*Description of the task*
In the data that follows, each entry is to be restated exactly.

*Entries provided*
(* ===== verification/SystemSpec.v ===== *)
(** * Endpoints over the real provisioner

    Suspending and resuming with their roll-back, address allocation, and the
    concrete inputs on which the theorems of the previous files are applied. *)

From stdpp Require Import gmap strings list fin_maps relations.
From Stdlib Require Import ZArith Lia.
From S2P Require Import Prelude GoStrings NetIP World IPAlloc Response Tables TenantFSM StoreSafe ProvisionerSpec TenantHandler Lifecycle LifecycleSpec TenantHandlerSpec Server System.
From S2P Require UserHandler NodeStore ProjectStore TenantStore AuditStore Provisioner NodeHandler.
From S2P Require AdminUI AdminTenants AdminPagesSpec AdminSpec.
From S2P Require WGStore AuthStore AuthHandler WGHandler StationStore StationHandler.
From S2P Require AuthSpec BillingSpec WGSpec.
Import AuthSpec(demo_auth) BillingSpec(demo_stripe) WGSpec(demo_lib, demo_service).

Open Scope Z_scope.

Section Suspend.
Context `{Env} (p : Provisioner.Provisioner).

#[local] Instance ops : ProvisionerOps := provisioner_ops p.
Lemma exec_book_inv c b b' :
  exec c b = Some b' -> numeric_prices (mem b) ->
  book_inv (mem b) (book b) -> book_inv (mem b') (book b').
Proof.
  destruct c as [a o|a|orderID]; cbn [exec].
  - destruct (mem b !! a) eqn:Ha; [done|]. intros [= <-] _ (Hal & Hb & Hk & Hc).
    cbn [mem book].
    assert (forall x, x ∈ entries (book b) ->
              deref (<[a := o]> (mem b)) x = deref (mem b) x) as Hd.
    { intros x Hx. unfold deref. rewrite lookup_insert_ne; [done|].
      intros ->. destruct (Hal x Hx) as [? E]. congruence. }
    assert (forall x, x ∈ bids (book b) -> x ∈ entries (book b)) as Hbe
      by (intros; apply elem_of_app; by left).
    assert (forall x, x ∈ asks (book b) -> x ∈ entries (book b)) as Hae
      by (intros; apply elem_of_app; by right).
    split_and!.
    + intros x Hx. rewrite lookup_insert_is_Some. destruct (decide (a = x)); auto.
    + eapply heap_ok_ext; [|exact Hb]. intros x y Hx Hy.
      unfold bid_less. by rewrite !Hd by auto.
    + eapply heap_ok_ext; [|exact Hk]. intros x y Hx Hy.
      unfold ask_less. by rewrite !Hd by auto.
    + intros x y Hx Hy. rewrite !Hd by auto. by apply Hc.
  - destruct (mem b !! a) eqn:Ha; [|done].
    destruct (OrderBook_Submit (Some a) b) as [[trades b1]| |] eqn:Hs; try done.
    intros [= <-] Hn Hinv. eapply OrderBook_Submit_book_inv; eauto.
  - intros [= <-] _ Hinv.
    destruct (OrderBook_Cancel_frame orderID b) as [Hf ->].
    apply (book_inv_side OnBuy). eapply side_inv_frame; [exact Hf|].
    by apply (book_inv_side OnBuy).
Qed.

Lemma run_numeric_back cs b b' :
  run cs b = Some b' -> numeric_prices (mem b') -> numeric_prices (mem b).
Proof.
  revert b. induction cs as [|c cs IH]; intros b; cbn [run].
  - by intros [= <-].
  - destruct (exec c b) as [b1|] eqn:Hc; [|done]. intros Hr Hn.
    eapply exec_numeric_back; [exact Hc|]. by eapply IH.
Qed.

Lemma run_book_inv cs b b' :
  run cs b = Some b' -> numeric_prices (mem b') ->
  book_inv (mem b) (book b) -> book_inv (mem b') (book b').
Proof.
  revert b. induction cs as [|c cs IH]; intros b; cbn [run].
  - by intros [= <-].
  - destruct (exec c b) as [b1|] eqn:Hc; [|done]. intros Hr Hn Hinv.
    eapply IH; [exact Hr|exact Hn|].
    eapply exec_book_inv; [exact Hc| |exact Hinv].
    eapply exec_numeric_back; [exact Hc|]. by eapply run_numeric_back.
Qed.

Lemma heap_ok_nil {A} (less : A -> A -> bool) : heap_ok less [].
Proof. intros c Hc. simpl in Hc. lia. Qed.

(** In every reachable state whose prices are numbers, both heaps are
    ordered, every entry is an order of the store and no bid is priced at
    or above an ask. *)
Lemma reachable_book_inv b :
  reachable b -> numeric_prices (mem b) -> book_inv (mem b) (book b).
Proof.
  intros (sym & seq & cs & Hrun) Hn.
  eapply run_book_inv; [exact Hrun|exact Hn|]. cbn [mem book].
  split_and!.
  - intros x Hx. by apply elem_of_nil in Hx.
  - apply heap_ok_nil.
  - apply heap_ok_nil.
  - intros x y Hx. by apply elem_of_nil in Hx.
Qed.
(* ===== verification/_CoqProject ===== *)
-Q . S2P
Prelude.v
Cas.v
Chunker.v
Compression.v
Cursor.v
Manifest.v
Crypto.v
Text.v
Disk.v
Store.v
StoreSpec.v
StoreOps.v
StoreBuffer.v
StoreGc.v
HotStore.v
Remote.v
Derivation.v
Graph.v
Memo.v
Ring.v
Vhost.v
Shmem.v
Avce.v
Cell.v
Linker.v
VmConfig.v
Launcher.v
Lifecycle.v
Runner.v
Toml.v
Auth.v
Arctic.v
Attest.v
Confine.v
Clif.v
Symbols.v
Cps.v
CpsInv.v
CpsLang.v
CpsFuse.v
CpsProgram.v
CpsWf.v
CpsFunc.v
CpsGate.v
CpsSem.v
CpsCorrect.v
CpsSim.v
CpsRun.v
Jit.v
JitSafe.v
ModuleHost.v
HostSafe.v
Demo.v
RefiUtil.v
RefiFile.v
RefiJson.v
RefiEngine.v
RefiPolicy.v
RefiRead.v
RefiBoot.v
RefiContent.v
RefiHttp.v
RefiProofs.v
RefiAccounts.v
RefiSite.v
RefiPages.v
RefiService.v
RefiAuth.v
RefiDemo.v
RefiMain.v
Ecma.v
EcmaSafe.v
Sidecar.v
SidecarSafe.v
EcmaDemo.v
Cli.v
CliSafe.v
Modhost.v
ModhostSafe.v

*Exercise output*
(* ===== verification/SystemSpec.v ===== *)
(** * Endpoints over the real provisioner

    Suspending and resuming with their roll-back, address allocation, and the
    concrete inputs on which the theorems of the previous files are applied. *)

From stdpp Require Import gmap strings list fin_maps relations.
From Stdlib Require Import ZArith Lia.
From S2P Require Import Prelude GoStrings NetIP World IPAlloc Response Tables TenantFSM StoreSafe ProvisionerSpec TenantHandler Lifecycle LifecycleSpec TenantHandlerSpec Server System.
From S2P Require UserHandler NodeStore ProjectStore TenantStore AuditStore Provisioner NodeHandler.
From S2P Require AdminUI AdminTenants AdminPagesSpec AdminSpec.
From S2P Require WGStore AuthStore AuthHandler WGHandler StationStore StationHandler.
From S2P Require AuthSpec BillingSpec WGSpec.
Import AuthSpec(demo_auth) BillingSpec(demo_stripe) WGSpec(demo_lib, demo_service).

Open Scope Z_scope.

Section Suspend.
Context `{Env} (p : Provisioner.Provisioner).

#[local] Instance ops : ProvisionerOps := provisioner_ops p.
Lemma exec_book_inv c b b' :
  exec c b = Some b' -> numeric_prices (mem b) ->
  book_inv (mem b) (book b) -> book_inv (mem b') (book b').
Proof.
  destruct c as [a o|a|orderID]; cbn [exec].
  - destruct (mem b !! a) eqn:Ha; [done|]. intros [= <-] _ (Hal & Hb & Hk & Hc).
    cbn [mem book].
    assert (forall x, x ∈ entries (book b) ->
              deref (<[a := o]> (mem b)) x = deref (mem b) x) as Hd.
    { intros x Hx. unfold deref. rewrite lookup_insert_ne; [done|].
      intros ->. destruct (Hal x Hx) as [? E]. congruence. }
    assert (forall x, x ∈ bids (book b) -> x ∈ entries (book b)) as Hbe
      by (intros; apply elem_of_app; by left).
    assert (forall x, x ∈ asks (book b) -> x ∈ entries (book b)) as Hae
      by (intros; apply elem_of_app; by right).
    split_and!.
    + intros x Hx. rewrite lookup_insert_is_Some. destruct (decide (a = x)); auto.
    + eapply heap_ok_ext; [|exact Hb]. intros x y Hx Hy.
      unfold bid_less. by rewrite !Hd by auto.
    + eapply heap_ok_ext; [|exact Hk]. intros x y Hx Hy.
      unfold ask_less. by rewrite !Hd by auto.
    + intros x y Hx Hy. rewrite !Hd by auto. by apply Hc.
  - destruct (mem b !! a) eqn:Ha; [|done].
    destruct (OrderBook_Submit (Some a) b) as [[trades b1]| |] eqn:Hs; try done.
    intros [= <-] Hn Hinv. eapply OrderBook_Submit_book_inv; eauto.
  - intros [= <-] _ Hinv.
    destruct (OrderBook_Cancel_frame orderID b) as [Hf ->].
    apply (book_inv_side OnBuy). eapply side_inv_frame; [exact Hf|].
    by apply (book_inv_side OnBuy).
Qed.

Lemma run_numeric_back cs b b' :
  run cs b = Some b' -> numeric_prices (mem b') -> numeric_prices (mem b).
Proof.
  revert b. induction cs as [|c cs IH]; intros b; cbn [run].
  - by intros [= <-].
  - destruct (exec c b) as [b1|] eqn:Hc; [|done]. intros Hr Hn.
    eapply exec_numeric_back; [exact Hc|]. by eapply IH.
Qed.

Lemma run_book_inv cs b b' :
  run cs b = Some b' -> numeric_prices (mem b') ->
  book_inv (mem b) (book b) -> book_inv (mem b') (book b').
Proof.
  revert b. induction cs as [|c cs IH]; intros b; cbn [run].
  - by intros [= <-].
  - destruct (exec c b) as [b1|] eqn:Hc; [|done]. intros Hr Hn Hinv.
    eapply IH; [exact Hr|exact Hn|].
    eapply exec_book_inv; [exact Hc| |exact Hinv].
    eapply exec_numeric_back; [exact Hc|]. by eapply run_numeric_back.
Qed.

Lemma heap_ok_nil {A} (less : A -> A -> bool) : heap_ok less [].
Proof. intros c Hc. simpl in Hc. lia. Qed.

(** In every reachable state whose prices are numbers, both heaps are
    ordered, every entry is an order of the store and no bid is priced at
    or above an ask. *)
Lemma reachable_book_inv b :
  reachable b -> numeric_prices (mem b) -> book_inv (mem b) (book b).
Proof.
  intros (sym & seq & cs & Hrun) Hn.
  eapply run_book_inv; [exact Hrun|exact Hn|]. cbn [mem book].
  split_and!.
  - intros x Hx. by apply elem_of_nil in Hx.
  - apply heap_ok_nil.
  - apply heap_ok_nil.
  - intros x y Hx. by apply elem_of_nil in Hx.
Qed.
(* ===== verification/_CoqProject ===== *)
-Q . S2P
Prelude.v
Cas.v
Chunker.v
Compression.v
Cursor.v
Manifest.v
Crypto.v
Text.v
Disk.v
Store.v
StoreSpec.v
StoreOps.v
StoreBuffer.v
StoreGc.v
HotStore.v
Remote.v
Derivation.v
Graph.v
Memo.v
Ring.v
Vhost.v
Shmem.v
Avce.v
Cell.v
Linker.v
VmConfig.v
Launcher.v
Lifecycle.v
Runner.v
Toml.v
Auth.v
Arctic.v
Attest.v
Confine.v
Clif.v
Symbols.v
Cps.v
CpsInv.v
CpsLang.v
CpsFuse.v
CpsProgram.v
CpsWf.v
CpsFunc.v
CpsGate.v
CpsSem.v
CpsCorrect.v
CpsSim.v
CpsRun.v
Jit.v
JitSafe.v
ModuleHost.v
HostSafe.v
Demo.v
RefiUtil.v
RefiFile.v
RefiJson.v
RefiEngine.v
RefiPolicy.v
RefiRead.v
RefiBoot.v
RefiContent.v
RefiHttp.v
RefiProofs.v
RefiAccounts.v
RefiSite.v
RefiPages.v
RefiService.v
RefiAuth.v
RefiDemo.v
RefiMain.v
Ecma.v
EcmaSafe.v
Sidecar.v
SidecarSafe.v
EcmaDemo.v
Cli.v
CliSafe.v
Modhost.v
ModhostSafe.v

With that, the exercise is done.